A Man with Red Hair. As everyone who read Hugh Walpole's book knows, A Man with Red Hair concerns a self-immolating masochist whose philosophy is that pain gives power to the pained, makes the sufferer like unto God. Mr. Crispin learned the philosophy from his father who had tortured him as a boy. At Westminster he was different. His flamboyant red hair, pudgy hands and a distorted face which bespoke a grotesque mind, made him different through life. A man of wealth, he indulged his idiosyncratic taste for cruelty and his incongruous love of good etchings. He liked to choke old ladies. He cut the tongues from the mouths of his three Japanese servants. Mr. Crispin has a son whose father-fixation is so unshakable that he agrees to be the nominal husband of a girl whom Mr. Crispin wants to torture. An impulsive young Englishman who loves her, plots to rescue her from the Crispin home. He is aided by an ineffectual young American (who supplies the only comic relief by frequent, skillful references to Baker, Oregon, "a place in America," where he has two sisters, Hetty and Jane, "good girls"). Apprehended, the Englishman is bound by the wrists, his back is used as an etching-plate, upon which Mr. Crispin cuts with a surgical scalpel the likeness of an ass. The American is subjected to mental torture. But just as Mr. Crispin, drawing on a surgeon's blouse, is about to consummate his fiendish plans for the Englishman, the American and the girl, the three dumb Japs, squealing laughter from tongueless mouths, have their own revenge. This is the last scene and is the most thrilling in a season which has tried very hard to provide thrills. Edward G. Robinson (Mr. Crispin) and his Garrick Players did well.

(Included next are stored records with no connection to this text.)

(** X7: [shutdown_op_request] puts the shutdown command on the caller's
    own dispatch queue: a dispatch listener of the same node with nothing
    else to receive comes back with that command, byte for byte. *)
Theorem shutdown_command_wakes_listener k create_shutdown c w :
  cmd_num_bytes (create_shutdown (_rank c)) <= INT_MAX ->
  calm w -> command_probe k c (SEND_CMD_TAG k) w = None ->
  expect_op_request k c w = None
  /\ exists w',
       shutdown_then_expect k create_shutdown c w
       = Some ((true, Some (cmd_image (create_shutdown (_rank c)))), w').
Proof.
  intros Hsize Hc Hq. split; [by apply expect_on_blocks|].
  destruct (whole_image _ Hsize) as [Hcount Hpay].
  unfold shutdown_then_expect, shutdown_op_request, get_rank. unfold bind at 1 2.
  destruct (CalmFacts.isend_calm (_rank c) (cmd_image (create_shutdown (_rank c)))
              (to_int32 (cmd_num_bytes (create_shutdown (_rank c)))) (_rank c)
              (SEND_CMD_TAG k) w Hc Hcount) as (w1 & -> & Hc1 & _ & Hp1).
  destruct (CalmFacts.wait_calm (next_request w) w1 Hc1) as (w2 & -> & Hc2 & Hmb & _).
  unfold bind, expect_op_request.
  destruct (expect_on_calm k c (SEND_CMD_TAG k) w2
              (Message (_rank c) (SEND_CMD_TAG k)
                       (cmd_image (create_shutdown (_rank c))))
              (pending w (_rank c)) Hc2) as (w3 & -> & _).
  { unfold command_probe, pending. rewrite Hmb. fold (pending w1 (_rank c)).
    rewrite Hp1, decide_True, Hpay by done.
    apply MpiFacts.take_first_app_new; [done|apply command_matches]. }
  by exists w3.
Qed.

Lemma shutdown_command_wakes_listener_witness :
  expect_op_request Fixtures.k0 Fixtures.node0 (Fixtures.quiet []) = None
  /\ exists w',
       shutdown_then_expect Fixtures.k0 MoreFixtures.shutdown_cmd Fixtures.node0
                            (Fixtures.quiet [])
       = Some ((true, Some [xff; x00]), w').
Proof.
  apply (shutdown_command_wakes_listener Fixtures.k0 MoreFixtures.shutdown_cmd
           Fixtures.node0 (Fixtures.quiet [])).
  - vm_compute. discriminate.
  - exact NotificationRoundTrip.quiet_calm.
  - reflexivity.
Defined.

(** X8: when the initiation of its send fails, [shutdown_op_request]
    returns [false] after that one transport call: it does not wait, and
    no queue changes. *)
Theorem shutdown_failed_initiation k create_shutdown c w :
  nth_outcome 0 w = false ->
  exists w' payload,
    shutdown_op_request k create_shutdown c w = Some (false, w')
    /\ history w'
       = history w ++ [EvIsend (next_request w) (_rank c) (_rank c)
                               (SEND_CMD_TAG k) payload false]
    /\ mailbox w' = mailbox w.
Proof.
  intros H0. unfold shutdown_op_request, bind, MPI_Isend, new_request, post, get_rank.
  rewrite MpiFacts.outcome_spec.
  replace (nth_outcome 0 _) with (nth_outcome 0 w) by by destruct w.
  rewrite H0. cbn. eexists _, _. split; [reflexivity|]. by split.
Qed.

Lemma shutdown_failed_initiation_witness :
  exists w' payload,
    shutdown_op_request Fixtures.k0 MoreFixtures.shutdown_cmd Fixtures.node0
                        (Fixtures.quiet [false])
    = Some (false, w')
    /\ history w' = [EvIsend 0 0 0 1 payload false]
    /\ mailbox w' = ∅.
Proof.
  apply (shutdown_failed_initiation Fixtures.k0 MoreFixtures.shutdown_cmd
           Fixtures.node0 (Fixtures.quiet [false])).
  reflexivity.
Defined.

(** X9: [expect_op_request] and [expect_cmd] answer a failed probe with
    [nullptr], every queue left as it was, and a failed receive of the
    probed command with [nullptr] as well. *)
Theorem expect_command_errors k c w :
  (nth_outcome 0 w = false ->
   (exists w', expect_op_request k c w = Some (None, w')
               /\ mailbox w' = mailbox w)
   /\ (exists w', expect_cmd k c w = Some (None, w')
                  /\ mailbox w' = mailbox w))
  /\ (nth_outcome 0 w = true -> nth_outcome 1 w = false ->
      (forall m rest,
         command_probe k c (SEND_CMD_TAG k) w = Some (m, rest) ->
         exists w', expect_op_request k c w = Some (None, w'))
      /\ (forall m rest,
            command_probe k c (FORWARD_CMD_TAG k) w = Some (m, rest) ->
            exists w', expect_cmd k c w = Some (None, w'))).
Proof.
  assert (Hfail : forall tag,
            nth_outcome 0 w = false ->
            exists w', expect_on k c tag w = Some (None, w')
                       /\ mailbox w' = mailbox w).
  { intros tag H0. unfold expect_on, bind, MPI_Mprobe.
    rewrite MpiFacts.outcome_spec, H0. cbn. eauto. }
  assert (Hrecv : forall tag m rest,
            nth_outcome 0 w = true -> nth_outcome 1 w = false ->
            command_probe k c tag w = Some (m, rest) ->
            exists w', expect_on k c tag w = Some (None, w')).
  { intros tag m rest H0 H1 Hq. unfold expect_on, bind, MPI_Mprobe.
    rewrite MpiFacts.outcome_spec, H0. unfold command_probe, pending in Hq.
    unfold pending. cbn [mailbox]. rewrite Hq.
    unfold MPI_Mrecv. rewrite MpiFacts.outcome_spec.
    replace (nth_outcome 0 _) with (nth_outcome 1 w)
      by (unfold nth_outcome; simpl; by destruct (script w)).
    rewrite H1. cbn. eauto. }
  split.
  - intros H0. split; apply Hfail, H0.
  - intros H0 H1. split; intros m rest; apply Hrecv; assumption.
Qed.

Hotbed. It is the conviction of those who write plays for Broadway that Puritanism is not a state of mind but a vice; thus they attack it with knives and reformatory fury, instead of explaining it. Hotbed, like Revolt a week ago. deals with a blue-nosed divine, the Rev. David Rushbrook. The scene of his hypocritical virtuosities is a college this time, for Author Paul Osborn himself has been a pedagogue. An assistant professor seduced the Rev. Rushbrook's daughter, after drinking whiskey.

The acting in Hotbed is enough to make it somewhat exciting. William Ingersoll is the bad goodman, Alison Bradshaw his daughter, and Richard Stevenson the assistant professor detected in a process of seduction.

This Year of Grace was heralded by fanfares, tuckets and sennets such as seldom announce anything less than the birth of a Prince of Wales or the entrance of Lit-tul Lillian Leitzel. Trans-Atlantic commuters who saw its opening at the Pavilion Theatre in London were reduced to choked, ecstatic finger-tip kissing in their attempts to relate its manifold charms. Jesse Matthews, they ultimately gasped, sings "A Room with a View." . . . Tillie Losch's fluttering hands, fanciful feet . . . brilliant . . . divine.